È possibile qualche altra anticipazione?

«Una parte del lavoro è dedicata alla ricostruzione, che finora non era mai stata fatta con chiarezza e incisività, della trattativa per la liberazione di Moro con gli accordi politici tra il 5 e l’8 maggio 1978. L’inchiesta dimostra che la trattativa ci fu perché Moro aveva capito con chi aveva a che fare. Lui decise di scambiare la sua libertà con l’abbandono dell’intesa tra democristiani e comunisti e l’impegno a non rivelare nulla. Ma non accettarono che un giorno potesse cambiare idea. Perciò si dettero un gran da fare affinché fosse ucciso. Questo è un altro passaggio di grande importanza perché vi si racconta dove e come sia stato ucciso Aldo Moro». 

Qual è il valore del libro rispetto all’ampia bibliografia sul caso Moro?

«Esso offre una lettura unitaria di ciò che è avvenuto politicamente in Italia in quel periodo.
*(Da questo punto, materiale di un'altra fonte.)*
(* ===== verification/Sanitize.v ===== *)
(** * Sanitize: text leaving the relay

    internal/security/redact.go ([SanitizeLogLine], [SanitizeTextBlock]), the
    bounding helpers of internal/server/runs.go, the close-reason bound of
    internal/server/terminalroute.go and the error-message bound of
    internal/herdr/errors.go. *)

From S2P Require Import Prelude GoStr.

(** ** Rune filters *)

(** What a loop over the runes writes for one rune, if anything. *)
Definition logRune (r : Z) : option Z :=
  if (r =? 9) || (r =? 10) || (r =? 13) then Some 32
  else if (r <? 32) || (r =? 127) then None
  else if (128 <=? r) && (r <=? 159) then None
  else if r =? RuneError then None
  else Some r.

Definition blockRune (r : Z) : option Z :=
  if (r =? 10) || (r =? 9) then Some r
  else if (r <? 32) || (r =? 127) then None
  else if (128 <=? r) && (r <=? 159) then None
  else if r =? RuneError then None
  else Some r.

Definition messageRune (r : Z) : option Z :=
  if (r =? 9) || (r =? 32) then Some r
  else if (r <? 32) || (r =? 127) then None
  else if (128 <=? r) && (r <=? 159) then None
  else Some r.

Definition SanitizeLogLine (s : list byte) : list byte := encodeRunes (omap logRune (runes s)).
Definition SanitizeTextBlock (s : list byte) : list byte := encodeRunes (omap blockRune (runes s)).

Definition maxErrorMessage : nat := 512.

Definition sanitizeMessage (s : list byte) : list byte :=
  let s := if (maxErrorMessage <? length s)%nat then take maxErrorMessage s else s in
  TrimSpace (encodeRunes (omap messageRune (runes s))).

(** ** Bounds *)

(** [utf8.RuneStart]. *)
Definition RuneStart (b : byte) : bool := negb (between 128 191 b).

Fixpoint dropContinuation (s : list byte) : list byte :=
  match s with
  | b :: r => if RuneStart b then s else dropContinuation r
  | [] => []
  end.

Definition boundObservedText (s : list byte) (maxBytes : Z) : list byte * bool :=
  let s := SanitizeTextBlock s in
  if (maxBytes <=? 0) || (Z.of_nat (length s) <=? maxBytes) then (s, false)
  else (dropContinuation (drop (length s - Z.to_nat maxBytes) s), true).

(** The loop [for cut > 0 && !RuneStart(s[cut])]; [s[cut]] is in range because
    the caller checked [len(s) > maxBytes]. *)
Fixpoint cutBack (s : list byte) (cut : nat) : nat :=
  match cut with
  | O => O
  | S cut' => if RuneStart (default x00 (s !! cut)) then cut else cutBack s cut'
  end.

Definition truncateUTF8 (s : list byte) (maxBytes : nat) : list byte :=
  if (length s <=? maxBytes)%nat then s else take (cutBack s maxBytes) s.

Definition maxRunTextFieldLen : nat := 512.

Definition sanitizeRunField (s : list byte) : list byte :=
  match s with
  | [] => s
  | _ =>
      let out := SanitizeLogLine s in
      if (maxRunTextFieldLen <? length out)%nat then truncateUTF8 out maxRunTextFieldLen else out
  end.

Definition countNewlines (s : list byte) : nat := length (List.filter (fun b => bz b =? 10) s).

Definition countLines (s : list byte) : nat :=
  match last s with
  | None => O
  | Some b => if bz b =? 10 then countNewlines s else S (countNewlines s)
  end.

(** [utf8.ValidString]: every invalid byte would re-encode to three bytes. *)
Definition ValidString (s : list byte) : bool := bool_decide (encodeRunes (runes s) = s).

(** The loop that drops the last byte until the string is valid. *)
Fixpoint dropInvalidTail (fuel : nat) (s : list byte) : option (list byte) :=
  if ValidString s || (length s =? 0)%nat then Some s
  else match fuel with
       | O => None
       | S fuel' => dropInvalidTail fuel' (take (length s - 1) s)
       end.

Definition maxCloseReason : nat := 123.

Definition truncateCloseReason (reason : list byte) : option (list byte) :=
  if (length reason <=? maxCloseReason)%nat && ValidString reason then Some reason
  else
    let reason := if (maxCloseReason <? length reason)%nat then take maxCloseReason reason else reason in
    dropInvalidTail (length reason) reason.

(** ** Facts *)

Lemma logRune_ok r r' : logRune r = Some r' -> validRune r = true ->
  validRune r' = true /\ r' ≠ RuneError /\ 32 <= r' /\ r' ≠ 127 /\ ~ 128 <= r' <= 159.
Proof.
  unfold logRune, validRune, RuneError. intros H Hv.
  repeat match type of H with context [if ?c then _ else _] => destruct c eqn:? end;
    simplify_eq; split_and!; lia.
Qed.

Lemma blockRune_ok r r' : blockRune r = Some r' -> validRune r = true ->
  validRune r' = true /\ r' ≠ RuneError /\ (r' = 10 \/ r' = 9 \/ 32 <= r') /\ r' ≠ 127 /\
  ~ 128 <= r' <= 159.
Proof.
  unfold blockRune, validRune, RuneError. intros H Hv.
  repeat match type of H with context [if ?c then _ else _] => destruct c eqn:? end;
    simplify_eq; split_and!; lia.
Qed.

Lemma omap_Forall {A B} (f : A -> option B) (P : A -> Prop) (Q : B -> Prop) l :
  (forall x y, f x = Some y -> P x -> Q y) -> Forall P l -> Forall Q (omap f l).
Proof.
  intros Hf. induction 1 as [|x l Hx _ IH]; simpl; [done|].
  destruct (f x) eqn:E; [constructor; eauto|done].
Qed.

Lemma omap_id {A} (f : A -> option A) (l : list A) :
  Forall (fun x => f x = Some x) l -> omap f l = l.
Proof. induction 1 as [|x l Hx _ IH]; simpl; [done|]. rewrite Hx. by f_equal. Qed.

(** A one-rune-for-one filter that never writes [RuneError] does not grow the
    text, when what it writes is no longer than what it reads. *)
Lemma encode_omap_length (f : Z -> option Z) s :
  f RuneError = None ->
  (forall r r', f r = Some r' -> validRune r = true ->
     (length (encodeRune r') <= length (encodeRune r))%nat) ->
  (length (encodeRunes (omap f (runes s))) <= length s)%nat.
Proof.
  intros He Hf.
  apply (runes_ind (fun s rs => (length (encodeRunes (omap f rs)) <= length s)%nat)); [done|].
  intros c rest r Hc Hv Hr IH. rewrite length_app.
  change (omap f (r :: runes rest)) with
    (match f r with Some y => y :: omap f (runes rest) | None => omap f (runes rest) end).
  destruct (f r) as [r'|] eqn:Ef; [|lia]. rewrite encodeRunes_cons, length_app.
  destruct Hr as [<- | ->]; [|congruence]. specialize (Hf _ _ Ef Hv). lia.
Qed.

(** Every rune is encoded as a start byte followed by continuation bytes, and
    the bytes of a rune other than a control are not controls. *)
Lemma encodeRune_shape r :
  validRune r = true ->
  exists h t, encodeRune r = h :: t /\ RuneStart h = true /\
    Forall (fun b => RuneStart b = false) t /\ (length t <= 3)%nat /\
    (32 <= r -> r ≠ 127 -> Forall (fun b => 32 <= bz b /\ bz b ≠ 127) (h :: t)).
Proof.
  intros Hv. unfold encodeRune. rewrite Hv. simpl negb. cbv iota.
  assert (0 <= r <= 1114111) as Hr by (unfold validRune in Hv; lia).
  assert (0 <= r mod 64 < 64) by (apply Z.mod_pos_bound; lia).
  assert (0 <= (r / 64) mod 64 < 64) by (apply Z.mod_pos_bound; lia).
  assert (0 <= (r / 4096) mod 64 < 64) by (apply Z.mod_pos_bound; lia).
  destruct (r <? 128) eqn:E1; [|destruct (r <? 2048) eqn:E2; [|destruct (r <? 65536) eqn:E3]]; bool_hyps;
    eexists _, _; (split; [reflexivity|]); unfold RuneStart, between.
  - split_and!; [rewrite bz_zb by lia; lia|done|simpl; lia|].
    intros. repeat constructor; rewrite bz_zb; lia.
  - assert (2 <= r / 64 < 32) by (Z.div_mod_to_equations; lia).
    split_and!; [rewrite bz_zb by lia; lia|repeat constructor; rewrite bz_zb by lia; lia|simpl; lia|].
    intros. repeat constructor; rewrite bz_zb; lia.
  - assert (0 <= r / 4096 < 16) by (Z.div_mod_to_equations; lia).
    split_and!; [rewrite bz_zb by lia; lia|repeat constructor; rewrite bz_zb by lia; lia|simpl; lia|].
    intros. repeat constructor; rewrite bz_zb; lia.
  - assert (0 <= r / 262144 < 5) by (Z.div_mod_to_equations; lia).
    split_and!; [rewrite bz_zb by lia; lia|repeat constructor; rewrite bz_zb by lia; lia|simpl; lia|].
    intros. repeat constructor; rewrite bz_zb; lia.
Qed.

Lemma dropContinuation_app t s :
  Forall (fun b => RuneStart b = false) t -> dropContinuation (t ++ s) = dropContinuation s.
Proof. induction 1 as [|b t Hb _ IH]; simpl; [done|]. by rewrite Hb. Qed.

Lemma dropContinuation_encoded rs :
  Forall (fun r => validRune r = true) rs -> dropContinuation (encodeRunes rs) = encodeRunes rs.
Proof.
  destruct 1 as [|r rs Hr _]; [done|]. rewrite encodeRunes_cons.
  destruct (encodeRune_shape r Hr) as (h & t & -> & Hh & _). simpl. by rewrite Hh.
Qed.

(** Cutting an encoded text anywhere and dropping the continuation bytes leaves
    the encoding of a suffix of its runes. *)
Lemma drop_encoded n rs :
  Forall (fun r => validRune r = true) rs ->
  exists rs', rs' `suffix_of` rs /\ dropContinuation (drop n (encodeRunes rs)) = encodeRunes rs'.
Proof.
  intros H. revert n. induction H as [|r rs Hr Hrs IH]; intros n.
  { exists []. split; [done|]. by destruct n. }
  destruct n as [|n].
  { exists (r :: rs). split; [done|]. rewrite drop_0. apply dropContinuation_encoded. by constructor. }
  rewrite encodeRunes_cons, drop_app.
  destruct (encodeRune_shape r Hr) as (h & t & -> & _ & Ht & _). simpl.
  rewrite dropContinuation_app by (by apply Forall_drop).
  destruct (IH (S n - S (length t))%nat) as (rs' & Hs & E). simpl in E. rewrite E.
  exists rs'. split; [by apply suffix_cons_r|done].
Qed.

(** The start bytes of an encoded text are exactly the rune boundaries. *)
Lemma take_encoded n rs :
  Forall (fun r => validRune r = true) rs -> (n <= length (encodeRunes rs))%nat ->
  (forall b, encodeRunes rs !! n = Some b -> RuneStart b = true) ->
  exists rs', rs' `prefix_of` rs /\ take n (encodeRunes rs) = encodeRunes rs'.
Proof.
  intros H. revert n. induction H as [|r rs Hr Hrs IH]; intros n Hn Hb.
  { exists []. split; [done|]. by destruct n. }
  destruct n as [|n]; [exists []; split; [apply prefix_nil|done]|].
  rewrite encodeRunes_cons in *. rewrite length_app in Hn.
  destruct (encodeRune_shape r Hr) as (h & t & Er & _ & Ht & _). rewrite Er in *. simpl in *.
  destruct (decide (n < length t)%nat) as [Hlt|Hge].
  - exfalso. destruct (lookup_lt_is_Some_2 t n Hlt) as [b E].
    rewrite lookup_app_l in Hb by done. specialize (Hb b E).
    rewrite Forall_lookup in Ht. rewrite (Ht n b E) in Hb. done.
  - destruct (IH (n - length t)%nat) as (rs' & Hp & E); [lia| |].
    { intros b Eb. apply Hb. by rewrite lookup_app_r by lia. }
    exists (r :: rs'). split; [by apply prefix_cons|]. rewrite encodeRunes_cons, Er. simpl.
    f_equal. rewrite take_app, take_ge by lia. by rewrite E.
Qed.

Lemma cutBack_spec s n :
  (cutBack s n <= n)%nat /\ (cutBack s n = O \/ RuneStart (default x00 (s !! cutBack s n)) = true).
Proof.
  induction n as [|n [IH1 IH2]]; cbn [cutBack]; [auto|].
  destruct (RuneStart (default x00 (s !! S n))) eqn:E; [auto|]. auto with lia.
Qed.

Lemma omap_valid (f : Z -> option Z) (Q : Z -> Prop) s :
  (forall r r', f r = Some r' -> validRune r = true -> validRune r' = true /\ Q r') ->
  Forall (fun r => validRune r = true) (omap f (runes s)) /\ Forall Q (omap f (runes s)).
Proof.
  intros Hf. split; eapply (omap_Forall f _ _ (runes s));
    try apply (runes_valid s); intros x y E Hv; by destruct (Hf x y E Hv).
Qed.

(** No byte of the encoding of control-free runes is a C0 control or DEL. *)
Lemma encoded_no_control rs :
  Forall (fun r => validRune r = true) rs -> Forall (fun r => 32 <= r /\ r ≠ 127) rs ->
  Forall (fun b => 32 <= bz b /\ bz b ≠ 127) (encodeRunes rs).
Proof.
  intros Hv. induction Hv as [|r rs Hr Hrs IH]; intros Hc; [constructor|].
  apply Forall_cons in Hc as [[H1 H2] Hc]. rewrite encodeRunes_cons. apply Forall_app. split; auto.
  destruct (encodeRune_shape r Hr) as (h & t & -> & _ & _ & _ & Hb). auto.
Qed.

Definition printableRune (r : Z) : Prop :=
  validRune r = true /\ r ≠ RuneError /\ 32 <= r /\ r ≠ 127 /\ ~ 128 <= r <= 159.

Lemma logRune_printable r : printableRune r -> logRune r = Some r.
Proof. unfold printableRune, logRune. intros (_ & H1 & H2 & H3 & H4).
  repeat match goal with |- context [if ?c then _ else _] => replace c with false by lia end. done.
Qed.

Lemma log_runes s :
  runes (SanitizeLogLine s) = omap logRune (runes s) /\
  Forall printableRune (omap logRune (runes s)).
Proof.
  destruct (omap_valid logRune printableRune s) as [H1 H2].
  { intros r r' E Hv. destruct (logRune_ok r r' E Hv) as (? & ? & ? & ? & ?). by repeat split. }
  split; [by apply runes_encodeRunes_nil|done].
Qed.

Lemma log_length s : (length (SanitizeLogLine s) <= length s)%nat.
Proof.
  apply encode_omap_length; [done|]. intros r r' E Hv.
  unfold logRune in E. repeat match type of E with context [if ?c then _ else _] => destruct c eqn:? end;
    simplify_eq; auto. destruct (encodeRune_shape r Hv) as (h & t & -> & _). simpl. lia.
Qed.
E di come, nel settembre ’78, l’intesa tra le forze politiche che avrebbero in seguito governato il Paese con l’accordo tra Bettino Craxi, Giulio Andreotti e Arnaldo Forlani, il cosiddetto Caf dalle iniziali dei loro cognomi, si stringa intorno al silenzio sulla morte di Moro. Il libro dimostra anche che aveva ragione Leonardo Sciascia a parlare di bottega oscura e di garage dove Moro era stato assassinato. Infatti dico quali erano la bottega oscura e il garage. È una pubblicazione strapiena di novità, analisi nuove e punti di vista che fanno combaciare con naturalezza quello che finora era scomposto, illogico, contrapposto, illeggibile». 

Non ti hanno soddisfatto le conclusioni della seconda Commissione parlamentare sul caso Moro.

«La Commissione ha raccolto prove fortissime sulla presenza del Secret team. Quanto ha poi riportato nella relazione finale, così come è stato esposto, risulta fuorviante, monco e troppo timido rispetto al compito che il Parlamento le aveva affidato, cioè raccogliere elementi di novità e di verità. Quella verità che c’era nelle carte e che la Commissione ha deciso di seppellire apponendo un segreto la cui durata può variare, per legge, dai trenta ai cinquant’anni a partire dal 2017. Tutto questo è semplicemente inaccettabile. Non si può scambiare il silenzio sul più importante omicidio politico che ha colpito l’Italia con qualche piccolo tornaconto».

Nella foto di copertina, Paolo Cucchiarelli con la Renault 4 rossa in cui fu rinvenuto il corpo di Aldo Moro.